# Chad Gerlach



## Kwantani (Sep 26, 2002)

You people from Sac, please give this guy some help, he need some serious intervention. 
My friends spotted him 2 weeks ago in dt Sac panhandling, my friends end up gave him some spare changes. This is so sad...

http://www.examiner.com/x-1155-Cycl...ts-cyclists-addictioncomebackrelapses-tonight


----------



## jjmstang (May 8, 2009)

It is sad but you can only help someone if they want to help themselves.


----------



## pretender (Sep 18, 2007)

Kwantani said:


> You people from Sac, please give this guy some help, he need some serious intervention.
> My friends spotted him 2 weeks ago in dt Sac panhandling, my friends end up gave him some spare changes. This is so sad...
> 
> http://www.examiner.com/x-1155-Cycl...ts-cyclists-addictioncomebackrelapses-tonight


Maybe the last thing he wants or needs is this sort of attention and pity.

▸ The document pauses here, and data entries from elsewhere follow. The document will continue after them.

Lemma on_pool_left key id db statements schema catalog s0 t :
  Forall plain statements → working s0 = None → replay t s0 = s0 →
  holds (execute_statements_in_transaction_on_pool key id db statements schema catalog) (transaction_left statements schema s0) t.
Proof.
  intros Hp Hw Ht. unfold execute_statements_in_transaction_on_pool, check_read_only_for_connection_multi. prog_simpl. intros config.
  destruct (check_all_read_only statements config) as [[]|e]; [|intros _; left; by rewrite replay_snoc, Ht].
  intros db_type pool. change (prog_bind ?p ?f) with (p ≫= f).
  match goal with |- holds _ _ ?u => assert (replay u s0 = s0) as Ht1 by (by rewrite !replay_snoc, Ht); assert (Ev (LookupPool key) pool ∈ u) as Hin by set_solver;
    revert Ht1 Hin; generalize u end.
  intros t1 Ht1 Hin. apply holds_bind'.
  apply (holds_mono _ (λ r t', own_pools t' → match r with Ok _ => replay t' s0 = everything statements s0
                                                         | Err _ => failed_left schema statements s0 (replay t' s0) end)).
  { destruct pool as [p|]; [|intros _; left; by rewrite Ht1].
    destruct (decide (tx_path p ∈ own_paths)) as [Hpath|Hno].
    - eapply holds_mono; [by apply path_all_or_nothing|]. intros [r|e] t2 Hr _; cbn [all_or_nothing] in Hr; [done|].
      destruct Hr as [Hr|(_ & Hs & Hr)]; [by left|by right].
    - eapply holds_mono; [apply holds_grows|]. intros r t2 Hpre Hown. destruct Hno. eapply (own_pools_prefix _ _ Hpre); eauto. }
  intros r t2 Hr Hpre. destruct r as [r|e]; [done|].
  assert (∀ t3, replay t3 s0 = replay t2 s0 → t2 `prefix_of` t3 → transaction_left statements schema s0 (Err e) t3) as Hend.
  { intros t3 H3 Hpre3 Hown. unfold transaction_left in *. rewrite H3. apply Hr. by eapply own_pools_prefix. }
  case_bool_decide; [unfold discard_agent_pool|unfold discard_pool]; destruct (discard_pool_after_error db_type e); cbn [prog_bind holds];
    first [by apply Hend|intros b; apply Hend; [by rewrite replay_snoc|by apply prefix_app_r]].
Qed.
End whole.

Section deploy.
Context `{HU : UnicodeCase} `{HT : SqlTokenizer} `{HJ : JsonPrinter} `{HR : SqlRisk.RiskClassifier}.


Context (has_transactional_ddl : DatabaseType → bool).

(** What a guaranteed rollback relies on: statements that are neither DDL nor
    transaction control leave the transaction open, and so does DDL where it is
    transactional. *)
Class DdlLaw : Prop := {
  risk_keeps_transaction db_type sql risk :
    statement_risk (Some db_type) sql = Some risk → risk ≠ SqlRisk.Transaction →
    (risk = SqlRisk.Ddl → database_supports_transactional_ddl has_transactional_ddl db_type = true) → plain sql
}.
Context `{HD : !DdlLaw}.

Lemma contains_ddl_stays db_type statements b : contains_ddl_of db_type statements true = Some b → b = true.
Proof. induction statements as [|sql statements IH]; simpl; [congruence|]. destruct (statement_risk db_type sql) as [[]|]; naive_solver. Qed.

Lemma contains_ddl_plain db_type statements b b' :
  contains_ddl_of (Some db_type) statements b = Some b' →
  (b' = true → database_supports_transactional_ddl has_transactional_ddl db_type = true) → Forall plain statements.
Proof.
  revert b. induction statements as [|sql statements IH]; intros b Hb Hs; [done|]. cbn [contains_ddl_of] in Hb.
  destruct (statement_risk (Some db_type) sql) as [risk|] eqn:Hr; [|done].
  assert (risk ≠ SqlRisk.Transaction) as Hne by (intros ->; done).
  constructor; [|destruct risk; by eauto]. apply (risk_keeps_transaction db_type sql risk Hr Hne). intros ->.
  apply Hs. by eapply contains_ddl_stays.
Qed.

Lemma guaranteed_plain db_type statements path :
  classify_schema_diff_atomicity has_transactional_ddl db_type statements path = GuaranteedRollback → Forall plain statements.
Proof.
  unfold classify_schema_diff_atomicity. destruct path; [|done]. simpl.
  destruct db_type as [d|]; [|destruct statements; [intros _; constructor|discriminate]]. destruct (contains_ddl_of (Some d) statements false) as [[]|] eqn:E; [|intros _|done].
  - case_match; [|done]. intros _. by eapply contains_ddl_plain.
  - by eapply contains_ddl_plain.
Qed.

Lemma holds_impl {A} (P : Prop) (p : tx A) Q t : (P → holds p Q t) → holds p (λ a t', P → Q a t') t.
Proof. revert t. induction p as [a|B call k IH]; intros t H; [done|]. intros b. apply IH. intros HP. by apply H. Qed.

Lemma executed_count_le error n : executed_count_before_error error n ≤ n.
Proof. unfold executed_count_before_error. repeat case_match; lia. Qed.

(** What a report says. *)
Definition report_true (statements : list text) (schema : option text) (s0 : Session) (report : SchemaDiffDeployResult)
    (parsed : list text) (s : Session) : Prop :=
  statement_count report = List.length parsed ∧ executed_count report ≤ List.length parsed
  ∧ (status report = "rolled_back"%string → executed_count report = 0 ∧ failed_left schema parsed s0 s)
  ∧ (status report = "committed"%string → executed_count report = List.length parsed ∧ deploy_error report = None
       ∧ (Forall plain parsed → s = everything parsed s0))
  ∧ (status report = "mixed"%string →
       ∃ e, deploy_error report = Some e ∧ executed_count report = executed_count_before_error e (List.length parsed)).

Ltac report_cases :=
  unfold report_true; cbn [status executed_count statement_count deploy_error TwoPhaseCommit.Status.as_str];
  split_and!; try reflexivity; try (intros [=]; fail); try apply Nat.le_refl; try apply Nat.le_0_l.

End deploy.
End session.

(** ** How many statements were executed *)

Lemma digit_char_value x : (x < 10)%N → (N_of_ascii (pretty_N_char x) - 48 = x)%N ∧ is_ascii_digit (N_of_ascii (pretty_N_char x)) = true
  ∧ c (String (pretty_N_char x) "") = [N_of_ascii (pretty_N_char x)] ∧ utf8 (String (pretty_N_char x) "") = true.
Proof. intros Hx. destruct x as [|[[[]|[]|]|[[]|[]|]|]]; try done; try lia; repeat (destruct p; try done; try lia). Qed.

(** The digits of a number are read back as the number. *)
Lemma pretty_read_back (n : N) :
  Forall (λ x, is_ascii_digit x = true) (c (pretty n)) ∧ c (pretty n) ≠ []
  ∧ fold_left (λ n x, 10 * n + (x - 48))%N (c (pretty n)) 0%N = n.
Proof.
  assert (∀ x s, Forall (λ x, is_ascii_digit x = true) (c s) →
    Forall (λ x, is_ascii_digit x = true) (c (pretty_N_go x s)) ∧ (x ≠ 0%N ∨ c s ≠ [] → c (pretty_N_go x s) ≠ [])
    ∧ fold_left (λ n x, 10 * n + (x - 48))%N (c (pretty_N_go x s)) 0%N = fold_left (λ n x, 10 * n + (x - 48))%N (c s) x) as Hgo.
  { intros x. induction (N.lt_wf_0 x) as [x _ IH]. intros s Hs. destruct (decide (x = 0)%N) as [->|Hx].
    - rewrite pretty_N_go_0. split_and!; [done|naive_solver|done].
    - rewrite pretty_N_go_step by lia. pose proof (N.mod_lt x 10 ltac:(lia)) as Hm.
      destruct (digit_char_value (x `mod` 10)%N Hm) as (Hv & Hd & Hc & Hu).
      assert (c (String (pretty_N_char (x `mod` 10)) s) = N_of_ascii (pretty_N_char (x `mod` 10)) :: c s) as Hcs.
      { change (String (pretty_N_char (x `mod` 10)) s) with (String (pretty_N_char (x `mod` 10)) "" +:+ s)%string.
        unfold c in *. by rewrite chars_app, Hc. }
      destruct (IH (x `div` 10)%N ltac:(apply N.div_lt; lia) (String (pretty_N_char (x `mod` 10)) s)) as (H1 & H2 & H3).
      { rewrite Hcs. by constructor. }
      split_and!; [done|intros _; apply H2; right; by rewrite Hcs|]. rewrite H3, Hcs. simpl. rewrite Hv. f_equal.
      pose proof (N.div_mod x 10 ltac:(lia)). lia. }
  unfold pretty, pretty_N. case_decide as Hn; [subst; split_and!; by repeat constructor|]. destruct (Hgo n "" ltac:(constructor)) as (H1 & H2 & H3).
  split_and!; [done|apply H2; by left|done].
Qed.

(** The number of the failed statement is read from its error: the statements
    before it were executed. *)
Lemma executed_count_of_statement i e n :
  (N.of_nat i + 1 < 2 ^ 64)%N → executed_count_before_error (statement_failed i e) n = Nat.min i n.
Proof.
  intros Hi. assert (∃ rest, statement_failed i e = c "Statement " ++ c (pretty (N.of_nat (i + 1))) ++ 32%N :: rest) as [rest Hrest].
  { unfold statement_failed, query_error_with_omitted_sql_context. case_match; eexists; rewrite <-?app_assoc; reflexivity. }
  unfold executed_count_before_error. rewrite Hrest. rewrite (strip_prefix_t_app (c "Statement ")).
  destruct (pretty_read_back (N.of_nat (i + 1))) as (Hd & Hne & Hv). set (digits := c (pretty _)) in *.
  assert (span_t is_ascii_digit (digits ++ 32%N :: rest) = (digits, 32%N :: rest)) as ->.
  { clear -Hd. induction Hd as [|x l Hx _ IH]; [done|]. cbn [app span_t]. by rewrite Hx, IH. }
  cbn [fst]. unfold parse_usize_digits. rewrite Hv. destruct digits as [|d l]; [done|].
  destruct (N.of_nat (i + 1) <=? 2 ^ 64 - 1)%N eqn:E; [|apply N.leb_gt in E; lia]. lia.
Qed.

(** What was not executed is counted all the same. *)
Lemma unstarted_counts_all e n :
  executed_count_before_error (begin_failed e) n = n
  ∧ executed_count_before_error (c "Connection not found for transaction") n = n.
Proof. done. Qed.

(** ** On Turso *)

Section turso.
Context `{HU : UnicodeCase} `{HT : SqlTokenizer} `{HJ : JsonPrinter} `{HR : SqlRisk.RiskClassifier}.
Context (has_transactional_ddl : DatabaseType → bool) {D : Type} (exec : text → D → result QueryResult text * D).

Then again, nothing shows you care like waiting two weeks to post a five-month-old newspaper article.


----------



## Zipp0 (Aug 19, 2008)

Racing a bike evidently doesn't make him happy, despite being good at it. What seems to make him happy is smoking crack, drinking, panhandling, and sleeping in garbage. I am probably better at drinking and sleeping in garbage than he is, but that doesn't make me happy. Bike racing makes me happy, and I stink at it. Go figure.


----------



## Kwantani (Sep 26, 2002)

Thanks you for your warm holidays spirit and compassion towards another fellow human being. Happy holidays to you.



pretender said:


> Maybe the last thing he wants or needs is this sort of attention and pity.
> 
> Then again, nothing shows you care like waiting two weeks to post a five-month-old newspaper article.


----------



## CabDoctor (Jun 11, 2005)

I almost think that Chad is a little to good at cycling. I mean seriously he comes back after being on crack and wins quite a few races and is back to his very dominating style of riding. It's just not challenging enough for him. It's funny, I bet floyd wishes he had the same comeback success Chad had.


----------



## Zipp0 (Aug 19, 2008)

CabDoctor said:


> I almost think that Chad is a little to good at cycling. I mean seriously he comes back after being on crack and wins quite a few races and is back to his very dominating style of riding. It's just not challenging enough for him. It's funny, I bet floyd wishes he had the same comeback success Chad had.


No kidding. Seriously, is crack performance enhancing or something??? Maybe the whole H&B thing they promote in the Lounge has something to it?


----------



## bmxhacksaw (Mar 26, 2008)

And you guys thought we were a bunch of idiots in the Lounge.


----------



## jupiterrn (Sep 22, 2006)

bmxhacksaw said:


> And you guys thought we were a bunch of idiots in the Lounge.


We are idiots, you moreon.


----------



## QQUIKM3 (Apr 20, 2008)

*It's called genetics. . .*



CabDoctor said:


> I almost think that Chad is a little to good at cycling. I mean seriously he comes back after being on crack and wins quite a few races and is back to his very dominating style of riding.


Something most people don't understand. One guy can ride 10-12 hours a week and be in no better shape than a guy who drinks 8 shots of 80 proof every night in a bar and rides maybe 4 hours a week.


----------



## QQUIKM3 (Apr 20, 2008)

*It should be obvious. . .*



jupiterrn said:


> We are idiots, you moreon.


Look at the guys avatar and handle.


----------



## robdamanii (Feb 13, 2006)

QQUIKM3 said:


> Look at the guys avatar and handle.


fail...


----------



## iliveonnitro (Feb 19, 2006)

Zipp0 said:


> No kidding. Seriously, is crack performance enhancing or something??? Maybe the whole H&B thing they promote in the Lounge has something to it?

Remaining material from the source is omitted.